Reading a CSV & First Look
Real data lives in files — read a CSV in one line, then peek at it with head() and info().
What you will learn
- Load a CSV into a DataFrame
- Preview rows with head()
- Inspect columns and types with info()
From file to DataFrame in one line
Most real data arrives as a CSV file (Comma-Separated Values) — a plain-text spreadsheet. Pandas reads it into a DataFrame with a single function, pd.read_csv.
import pandas as pd
df = pd.read_csv('sales.csv')
print('rows, columns:', df.shape)Note: Output:
rows, columns: (500, 4)
.shape tells us the file has 500 rows and 4 columns. One line of code turned a file into a table ready to analyse.
First look: head()
Never trust data you have not looked at. head() shows the first few rows so you can see what you are dealing with.
print(df.head(3)) # the first 3 rowsNote: Output: date product region amount 0 2026-01-01 Keyboard North 250 1 2026-01-01 Mouse South 120 2 2026-01-02 Monitor East 900 Now we can see the columns: a date, a product, a region and an amount. Exactly what we hoped — but always check.
A health check: info()
info() is your data health report. It lists every column, how many values are filled in, and the type of each column. This is where you spot missing values and wrong types early.

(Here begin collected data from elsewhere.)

Lemma set_page_represents S t m p upage kpage (w : bool) :
  represents S t → space_op_ok S t (Call (OpSet m p upage kpage w)) →
  ∃ t', run_space (Call (OpSet m p upage kpage w)) t = Ret t' ∧
    represents (space_step (Call (OpSet m p upage kpage w)) S) t'.
Proof.
  intros Hr (Hp & Hi & Hu & Ha & Hf & Hm & Hfresh & Hnone). pose proof Hr as [Hw _ Hid _ He].
  rewrite He in Hnone by done. simpl.
  assert (flag_set PTE_P (pte_of t p upage) = false) as Hnp.
  { unfold entry_mapping in Hnone. by destruct (flag_set PTE_P _). }
  destruct (pagedir_set_page_ret (dom S) t p upage kpage w m) as (t' & E & _ & Hset); [done..|].
  rewrite E. ret. exists t'. split; [done|].
  eapply represents_set; [done|done|done|done| |].
  - by apply (set_page_dirs (dom S) t p upage kpage w true m t'); [..|apply not_eq_sym].
  - intros sp n _.
    destruct (pte_create_user_spec kpage w) as (_ & Epg & HP & _ & HW & HA & HD); [apply Hf|].
    unfold entry_mapping. rewrite HP, Epg, HW, HD, HA. case_decide as Hn.
    + subst. by rewrite lookup_insert_eq.
    + by rewrite lookup_insert_ne.
Qed.

Lemma clear_page_represents S t p upage :
  represents S t → space_op_ok S t (Call (OpClear p upage)) →
  ∃ t', run_space (Call (OpClear p upage)) t = Ret t' ∧
    represents (space_step (Call (OpClear p upage)) S) t'.
Proof.
  intros Hr (Hp & Hu & Ha). pose proof Hr as [Hw Hk Hi _ He]. simpl.
  destruct (pagedir_clear_page_ret (dom S) t p upage) as (t' & E & Hc); [done|done|by apply Hk|done..|].
  exists t'. split; [done|]. cbv zeta in Hc. destruct (flag_set PTE_P (pte_of t p upage)) eqn:HP.
  - destruct Hc as [_ Hset]. eapply represents_set; [done|done|done|done| |].
    + by apply (clear_page_dirs (dom S) t p upage).
    + intros sp n _. rewrite clear_present. case_decide as Hn; [subst; by rewrite lookup_delete_eq|].
      by rewrite lookup_delete_ne.
  - subst t'. apply (represents_ext S); [by rewrite dom_alter_L| |done].
    intros q v Hq Hv. rewrite mapped_alter. case_decide as Hqp; [subst q|done].
    assert (mapped S p upage = None) as Hnone.
    { rewrite He by done. unfold entry_mapping. by rewrite HP. }
    apply elem_of_dom in Hp as [sp Hsp]. unfold mapped in *. rewrite Hsp in *. simpl in *.
    destruct (decide (v / PGSIZE = upage / PGSIZE)) as [->|].
    + by rewrite lookup_delete_eq.
    + by rewrite lookup_delete_ne.
Qed.

Lemma change_flag_represents S t p v (flag : Z) (b : bool) (f : mapping → mapping) :
  flag = PTE_D ∧ f = (λ m, m <| mp_dirty := b |>) ∨
  flag = PTE_A ∧ f = (λ m, m <| mp_accessed := b |>) →
  represents S t → p ∈ dom S → user_addr v →
  ∃ t', change_flag flag (Some p) v b t = Ret t' ∧ represents (upd_mapping p (v / PGSIZE) f S) t'.
Proof.
  intros Hf Hr Hp Hv. pose proof Hr as [Hw Hk Hi _ He].
  destruct (change_flag_ret (dom S) t p v flag b) as (t' & E & Hc); [done|done|by apply Hk|done|].
  exists t'. split; [done|]. cbv zeta in Hc. unfold upd_mapping. destruct Hc as [[H0' ->]|Hc].
  - apply (represents_ext S); [by rewrite dom_alter_L| |done].
    intros q u Hq Hu. rewrite mapped_alter. case_decide as Hqp; [subst q|done].
    assert (mapped S p v = None) as Hnone by (rewrite He, H0' by done; done).
    apply elem_of_dom in Hp as [sp Hsp]. unfold mapped in *. rewrite Hsp in *. simpl in *.
    destruct (decide (u / PGSIZE = v / PGSIZE)) as [->|].
    + by rewrite lookup_alter_eq, Hnone.
    + by rewrite lookup_alter_ne.
  - assert (pte_set (dom S) p v
      (if b then set_flag flag (pte_of t p v) else clear_flag flag (pte_of t p v)) t t') as Hset
      by (destruct b; by destruct Hc).
    eapply represents_set; [done|done|done|done| |].
    + by apply (change_flag_dirs (dom S) t p v flag b).
    + intros sp n Hsp. rewrite (change_entry flag _ b f) by done. rewrite <- He by done.
      unfold mapped. rewrite Hsp. simpl. case_decide as Hn; [subst; by rewrite lookup_alter_eq|].
      by rewrite lookup_alter_ne.
Qed.
Lemma word_tables t t' p : tables t' !! p = tables t !! p → ∀ i, word t' (p, i) = word t (p, i).
Proof. intros E i. unfold word. simpl. by rewrite E. Qed.

Lemma create_represents S t m :
  represents S t → space_op_ok S t (Create m) →
  ∃ t', run_space (Create m) t = Ret t' ∧ represents (space_step (Create m) S) t'.
Proof.
  intros [Hw Hk Hi Hu He] [Hkm Hm]. simpl space_step.
  destruct (pagedir_create_ret (dom S) t m) as (dir & Ed & Hc & Hw' & Hu'); [done..|].
  set (t' := t <| tables := <[m := dir]> (tables t) |>) in *.
  exists t'. split; [unfold run_space; by rewrite Hc|].
  assert (∀ x, tables t !! x ≠ None → tables t' !! x = tables t !! x) as Hsame.
  { intros x Hx. unfold t'. simpl. apply lookup_insert_ne. congruence. }
  assert (∀ q, q ∈ dom S → tables t' !! q = tables t !! q) as Hdirs.
  { intros q Hq. apply Hsame. destruct (mw_dir _ _ Hw q Hq) as (? & -> & _). done. }
  split; rewrite ?dom_insert_L; [done|set_solver|set_solver| |].
  - intros i Hlt. rewrite (word_tables t t') by (by apply Hdirs). by apply Hu.
  - intros q v Hq Hv. unfold mapped. destruct (decide (q = m)) as [->|Hne].
    + rewrite lookup_insert_eq. simpl. rewrite lookup_empty. unfold pte_of.
      by rewrite Hu' by (by apply user_pd_no).
    + assert (q ∈ dom S) as Hqs by set_solver. rewrite lookup_insert_ne by done.
      fold (mapped S q v). rewrite He by done.
      f_equal. symmetry. apply (pte_of_ext (dom S)); [done|done|by apply user_is_addr|by apply Hdirs|].
      intros d pt Hd Hpt. apply Hsame.
      destruct (mw_pde _ _ Hw q _ d Hqs Hd (pde_nonzero _ _ Hpt)) as (x & tbl & Hx & _ & Ht & _).
      rewrite (pde_for_inj _ _ _ Hx Hpt) in Ht. by rewrite Ht.
Qed.

Lemma destroy_loop_rest n i p t t' :
  destroy_loop n i p t = Ret t' → init_page_dir t' = init_page_dir t.
Proof.
  revert i t. induction n as [|n IH]; intros i t E; cbn [destroy_loop] in E; inv_bind; [done|].
  match goal with H : destroy_loop _ _ _ _ = _ |- _ => apply IH in H; rewrite H end. by case_match.
Qed.

(** The page tables that go with [p] are not those of another directory. *)
Lemma table_of_other pds t p q j d pt :
  mmu_wf pds t → p ∈ pds → q ∈ pds → q ≠ p → word t (q, j) = Ret d → pde_for d pt →
  ¬ table_of t p 0 (pd_no PHYS_BASE) pt.
Proof.
  intros Hw Hp Hq Hne Hd Hpt (i & e & Hi & He & Hpe). apply Hne. symmetry.
  destruct (mw_own _ _ Hw p q i j e d pt); (done || lia).
Qed.

Lemma destroy_represents S t p :
  represents S t → space_op_ok S t (Destroy p) →
  ∃ t', run_space (Destroy p) t = Ret t' ∧ represents (space_step (Destroy p) S) t'.
Proof.
  intros [Hw Hk Hi Hu He] [Hp Hpi]. simpl.
  destruct (pagedir_destroy_correct (dom S) t p Hw Hp Hpi) as (t' & E & _ & _ & Hkeep & _).
  exists t'. split; [done|].
  assert (init_page_dir t' = init_page_dir t) as Ei.
  { unfold pagedir_destroy in E. inv_bind. by eapply destroy_loop_rest. }
  assert (∀ q, q ∈ dom S → q ≠ p → tables t' !! q = tables t !! q) as Hdirs.
  { intros q Hq Hne. apply Hkeep; [done|]. intros (i & e & _ & Hd & Hpt).
    by destruct (tables_not_dir _ _ _ _ _ _ Hw Hp Hd Hpt). }
  assert (∀ q j d pt, q ∈ dom S → q ≠ p → word t (q, j) = Ret d → pde_for d pt →
    tables t' !! pt = tables t !! pt) as Htabs.
  { intros q j d pt Hq Hne Hd Hpt. apply Hkeep; [|by eapply table_of_other].
    intros ->. by destruct (tables_not_dir _ _ _ _ _ _ Hw Hq Hd Hpt). }
  split; rewrite ?dom_delete_L, ?Ei.
  - split.
    + intros q [Hq Hne]%elem_of_difference. rewrite Hdirs by set_solver. by apply (mw_dir _ _ Hw).
    + intros q j e [Hq Hne]%elem_of_difference Hd H0'. assert (q ≠ p) by set_solver.
      rewrite (word_tables t t') in Hd by (by apply Hdirs).
      destruct (mw_pde _ _ Hw q j e Hq Hd H0') as (pt & tbl & Hpt & Hn & Ht & Hl).
      exists pt, tbl. split; [done|]. split; [set_solver|]. split; [|done]. by erewrite Htabs.
    + intros q r i j d e pt [Hq Hqp]%elem_of_difference [Hr' Hrp]%elem_of_difference Hlt.
      rewrite !(word_tables t t') by (apply Hdirs; set_solver). by apply (mw_own _ _ Hw).
  - set_solver.
  - set_solver.
  - intros i Hlt. rewrite (word_tables t t') by (apply Hdirs; [done|by apply not_eq_sym]). by apply Hu.
  - intros q v [Hq Hqp]%elem_of_difference Hv. assert (q ≠ p) by set_solver.
    unfold mapped. rewrite lookup_delete_ne by (by apply not_eq_sym).
    fold (mapped S q v). rewrite He by done.
    f_equal. symmetry. apply (pte_of_ext (dom S)); [done|done|by apply user_is_addr|by apply Hdirs|].
    intros d pt Hd Hpt. by eapply Htabs.
Qed.

(** The accessed bit of a directory entry is none of the map's. *)
Lemma pde_for_accessed e pt : pde_for e pt → pde_for (set_flag PTE_A e) pt.
Proof.
  intros (Hk & E & HP). destruct pte_flags as (EP & _ & _ & EA & _). unfold pde_for.
  rewrite EP in *. rewrite EA. change 32 with (2 ^ 5).
  destruct (set_flag_same 5 e) as [Hf HP']; [lia|].
  split; [done|]. split; [by rewrite <- (pde_get_pt_ext _ _ Hf)|by rewrite HP'].
Qed.

Section walk.
Context pds t p (i : nat) e.
Hypothesis (Hw : mmu_wf pds t) (Hp : p ∈ pds) (Hi : (i < 1024)%nat).
Hypothesis (He : word t (p, i) = Ret e) (Hne : e ≠ 0).
Let t' := set_word (p, i) (set_flag PTE_A e) t.

Lemma walk_word q j :
  word t' (q, j) = if decide ((q, j) = (p, i)) then Ret (set_flag PTE_A e) else word t (q, j).
Proof.
  destruct (mw_dir _ _ Hw p Hp) as (dir & Hdir & Hlen). case_decide as Hq.
  - rewrite Hq. apply (word_set_eq _ _ _ dir); [done|]. simpl. by rewrite Hlen.
  - apply word_set_ne. simpl. destruct (decide (p = q)) as [<-|]; [right|by left]. by intros <-.
Qed.

(** The entries name the same page tables before and after. *)
Lemma walk_entry q j x :
  word t' (q, j) = Ret x → x ≠ 0 →
  ∃ y, word t (q, j) = Ret y ∧ y ≠ 0 ∧ ∀ a, pde_for x a ↔ pde_for y a.
Proof.
  rewrite walk_word. case_decide as Hq; [|intros; by exists x]. intros [= <-] _.
  rewrite Hq. exists e. split; [done|]. split; [done|]. intros a. split; [|apply pde_for_accessed].
  intros Ha. destruct (mw_pde _ _ Hw p i e Hp He Hne) as (pt & _ & Hpt & _).
  by rewrite (pde_for_inj _ _ _ Ha (pde_for_accessed _ _ Hpt)).
Qed.

Lemma walk_wf : mmu_wf pds t'.
Proof.
  split.
  - intros q Hq. destruct (mw_dir _ _ Hw q Hq) as (dir & Hdir & Hlen). unfold t'. simpl.
    destruct (decide (q = p)) as [->|]; [|rewrite lookup_alter_ne by done; by exists dir].
    rewrite lookup_alter_eq, Hdir. eexists. split; [done|]. by rewrite length_insert.
  - intros q j x Hq Hx Hx0. destruct (walk_entry q j x Hx Hx0) as (y & Hy & Hy0 & Hxy).
    destruct (mw_pde _ _ Hw q j y Hq Hy Hy0) as (a & b & Ha & Hn & Ht & Hl).
    exists a, b. split; [by apply Hxy|]. split; [done|]. split; [|done].
    rewrite <- Ht. apply set_word_table. simpl. by intros ->.
  - intros q r j k d1 d2 a Hq Hr Hj Hx Hy Hd1 Hd2.
    destruct (walk_entry q j d1 Hx (pde_nonzero _ _ Hd1)) as (y1 & Hy1 & _ & Hi1).
    destruct (walk_entry r k d2 Hy (pde_nonzero _ _ Hd2)) as (y2 & Hy2 & _ & Hi2).
    apply (mw_own _ _ Hw q r j k y1 y2 a); try done; [by apply Hi1|by apply Hi2].
Qed.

df.info()Note: Output: <class 'pandas.core.frame.DataFrame'> RangeIndex: 500 entries, 0 to 499 Data columns (total 4 columns): # Column Non-Null Count Dtype --- ------ -------------- ----- 0 date 500 non-null object 1 product 500 non-null object 2 region 492 non-null object 3 amount 500 non-null int64 Spot the problem: region has only 492 non-null out of 500 — eight values are missing. We will fix that in the cleaning lesson.

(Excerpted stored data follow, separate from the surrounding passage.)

(* ===== verification/Swap.v ===== *)
(** * Swap slots (virtual-memory/vm/swap.c)

    A slot is eight sectors of the swap device.  Slots are carved off the device
    one after the other ([next_sector]) and recycled through a free list; a slot's
    record is a heap object named by its address. *)
From S2P Require Import Prelude CInt Ext Mmu.
Open Scope Z_scope.

Definition SWAP_SLOT_NUM_SECTORS : Z := Z.quot PGSIZE BLOCK_SECTOR_SIZE.

(** The static variables, and the [struct swap_slot]s: [slots] maps the address of
    a slot to its [first_sector]. *)
Record swap (dev : Type) := Swap {
  next_sector : Z;
  slots : gmap Z Z;
  swap_occupied : list Z;
  swap_unoccupied : list Z;
  swap_table_lock : bool;
  swap_block : dev
}.
Arguments Swap {dev} _ _ _ _ _ _.
Arguments next_sector {dev} _.
Arguments slots {dev} _.
Arguments swap_occupied {dev} _.
Arguments swap_unoccupied {dev} _.
Arguments swap_table_lock {dev} _.
Arguments swap_block {dev} _.
#[export] Instance eta_swap {dev} : Eta (swap dev) := λ t,
  Swap (next_sector t) (slots t) (swap_occupied t) (swap_unoccupied t) (swap_table_lock t)
    (swap_block t).

Section swap.
Context {dev : Type} `{BlockDevice dev}.
Implicit Types (t : swap dev) (ss : Z) (kpage : list Z).

Definition lock_table t : outcome (swap dev) :=
  l ← lock_acquire (swap_table_lock t); Ret (t <| swap_table_lock := l |>).
Definition unlock_table t : outcome (swap dev) :=
  l ← lock_release (swap_table_lock t); Ret (t <| swap_table_lock := l |>).

(** [mem]: the address that [malloc] returns; a null result is dereferenced.
    The result [None] is the null pointer. *)
Definition get_slot (mem : option Z) t : outcome (option Z * swap dev) :=
  match swap_unoccupied t with
  | [] =>
      if block_size (swap_block t) <=? next_sector t then Ret (None, t)
      else
        t1 ← lock_table t;
        ss ← deref mem;
        let t2 := t1 <| slots := <[ss := next_sector t1]> (slots t1) |> in
        let t3 := t2 <| next_sector := u32 (next_sector t2 + SWAP_SLOT_NUM_SECTORS) |> in
        let t4 := t3 <| swap_occupied := swap_occupied t3 ++ [ss] |> in
        t5 ← unlock_table t4;
        Ret (Some ss, t5)
  | _ =>
      t1 ← lock_table t;
      match swap_unoccupied t1 with
      | [] => Panic
      | ss :: rest =>
          let t2 := t1 <| swap_unoccupied := rest |>
                       <| swap_occupied := swap_occupied t1 ++ [ss] |> in
          t3 ← unlock_table t2;
          Ret (Some ss, t3)
      end
  end.

(** [device] is what [block_get_role (BLOCK_SWAP)] returns. *)
Definition swap_init (device : dev) t : swap dev :=
  t <| swap_occupied := [] |> <| swap_unoccupied := [] |> <| swap_table_lock := false |>
    <| swap_block := device |> <| next_sector := 0 |>.

(** The loop of [swap_in]: [n] sectors from the [i]-th on, into [kpage]. *)
Fixpoint in_loop (n : nat) (i first : Z) kpage (d : dev) : outcome (list Z) :=
  match n with
  | O => Ret kpage
  | S n' =>
      b ← block_read (u32 (first + i)) d;
      in_loop n' (i + 1) first (splice (Z.to_nat (i * BLOCK_SECTOR_SIZE)) b kpage) d
  end.

Definition swap_in ss kpage t : outcome (bool * list Z * swap dev) :=
  first ← deref (slots t !! ss);
  kpage' ← in_loop (Z.to_nat SWAP_SLOT_NUM_SECTORS) 0 first kpage (swap_block t);
  t1 ← lock_table t;
  let t2 := t1 <| swap_occupied := list_remove ss (swap_occupied t1) |>
               <| swap_unoccupied := list_remove ss (swap_unoccupied t1) |> in
  let t3 := t2 <| swap_unoccupied := swap_unoccupied t2 ++ [ss] |> in
  t4 ← unlock_table t3;
  Ret (true, kpage', t4).

Fixpoint out_loop (n : nat) (i first : Z) kpage (d : dev) : outcome dev :=
  match n with
  | O => Ret d
  | S n' =>
      d' ← block_write (u32 (first + i))
             (slice (Z.to_nat (i * BLOCK_SECTOR_SIZE)) (Z.to_nat BLOCK_SECTOR_SIZE) kpage) d;
      out_loop n' (i + 1) first kpage d'
  end.

Definition swap_out (mem : option Z) kpage t : outcome (Z * swap dev) :=
  '(r, t1) ← get_slot mem t;
  ss ← deref r;
  first ← deref (slots t1 !! ss);
  d ← out_loop (Z.to_nat SWAP_SLOT_NUM_SECTORS) 0 first kpage (swap_block t1);
  Ret (ss, t1 <| swap_block := d |>).
End swap.

(** ** Invariant and abstract view *)

Section invariant.
Context {dev : Type} `{BlockDeviceLaws dev}.
Implicit Types (t : swap dev) (ss p q first : Z) (kpage : list Z) (d : dev).

(** The page in the [n] sectors from [first] on. *)
Fixpoint sectors_from (n : nat) first d : list Z :=
  match n with O => [] | S n' => sector_data d first ++ sectors_from n' (first + 1) d end.

(** The page that slot [ss] holds. *)
Definition slot_page t ss : option (list Z) :=
  (λ first, sectors_from 8 first (swap_block t)) <$> slots t !! ss.

(** What the table promises: the pages of the slots in use. *)
Definition stored t ss : option (list Z) :=
  if decide (ss ∈ swap_occupied t) then slot_page t ss else None.

Record swap_wf t : Prop := {
  sw_lock : swap_table_lock t = false;
  sw_dev : block_wf (swap_block t);
  sw_size : 0 ≤ block_size (swap_block t) < 4294967288 ∧ (8 | block_size (swap_block t));
  sw_next : 0 ≤ next_sector t ≤ block_size (swap_block t) ∧ (8 | next_sector t);
  sw_nodup : NoDup (swap_occupied t ++ swap_unoccupied t);
  sw_slot : ∀ p, p ∈ swap_occupied t ++ swap_unoccupied t →
    ∃ f, slots t !! p = Some f ∧ 0 ≤ f < next_sector t ∧ (8 | f);
  sw_distinct : ∀ p q f, p ∈ swap_occupied t ++ swap_unoccupied t →
    q ∈ swap_occupied t ++ swap_unoccupied t → slots t !! p = Some f → slots t !! q = Some f → p = q
}.

Lemma in_loop_ret (n : nat) (i first : Z) kpage d :
  block_wf d → 0 ≤ i → 0 ≤ first → first + i + Z.of_nat n ≤ block_size d < 4294967296 →
  Z.of_nat (length kpage) = (i + Z.of_nat n) * 512 →
  in_loop n i first kpage d
    = Ret (take (Z.to_nat (i * 512)) kpage ++ sectors_from n (first + i) d).
Proof.
  intros Hd. revert i kpage. induction n as [|n IH]; intros i kpage Hi Hf Hb Hl; simpl.
  { rewrite take_ge by lia. by rewrite app_nil_r. }
  rewrite u32_id by (unfold in_u32; lia). rewrite block_read_spec by (done || lia). ret.
  pose proof (sector_data_length d (first + i) Hd ltac:(lia)) as Hs.
  unfold BLOCK_SECTOR_SIZE in *. rewrite IH; [|lia..|rewrite length_splice; lia].
  f_equal. replace (first + (i + 1)) with (first + i + 1) by lia. rewrite app_assoc. f_equal.
  unfold splice. replace (Z.to_nat ((i + 1) * 512)) with (Z.to_nat (i * 512) + 512)%nat by lia.
  rewrite app_assoc, take_app_length'; [done|]. rewrite length_app, length_take. lia.
Qed.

| Tool | Shows you | Use it to |
|---|---|---|
df.shape | Rows and columns count | Check the size |
df.head() | First rows | See the data |
df.tail() | Last rows | Check the end |
df.info() | Columns, counts, types | Spot missing / wrong types |
df.describe() | Stats of number columns | Get a quick feel |
Tip: Make this your routine for every new dataset: read_csv → shape → head → info. In thirty seconds you know how big it is, what is in it, and where the problems are.
Watch out: If read_csv raises a “file not found” error, the path is wrong. Put the CSV in the same folder as your notebook, or pass the full path.
Q. Which method gives you a quick report of each column’s type and how many values are missing?
✍️ Practice
- Load any CSV you have and print its
.shapeand.head(). - Run
.info()on it and write down any column that has missing values.
🏠 Homework
- Download a free CSV (e.g. from Kaggle), read it, and report its number of rows, its column names, and any column with missing data.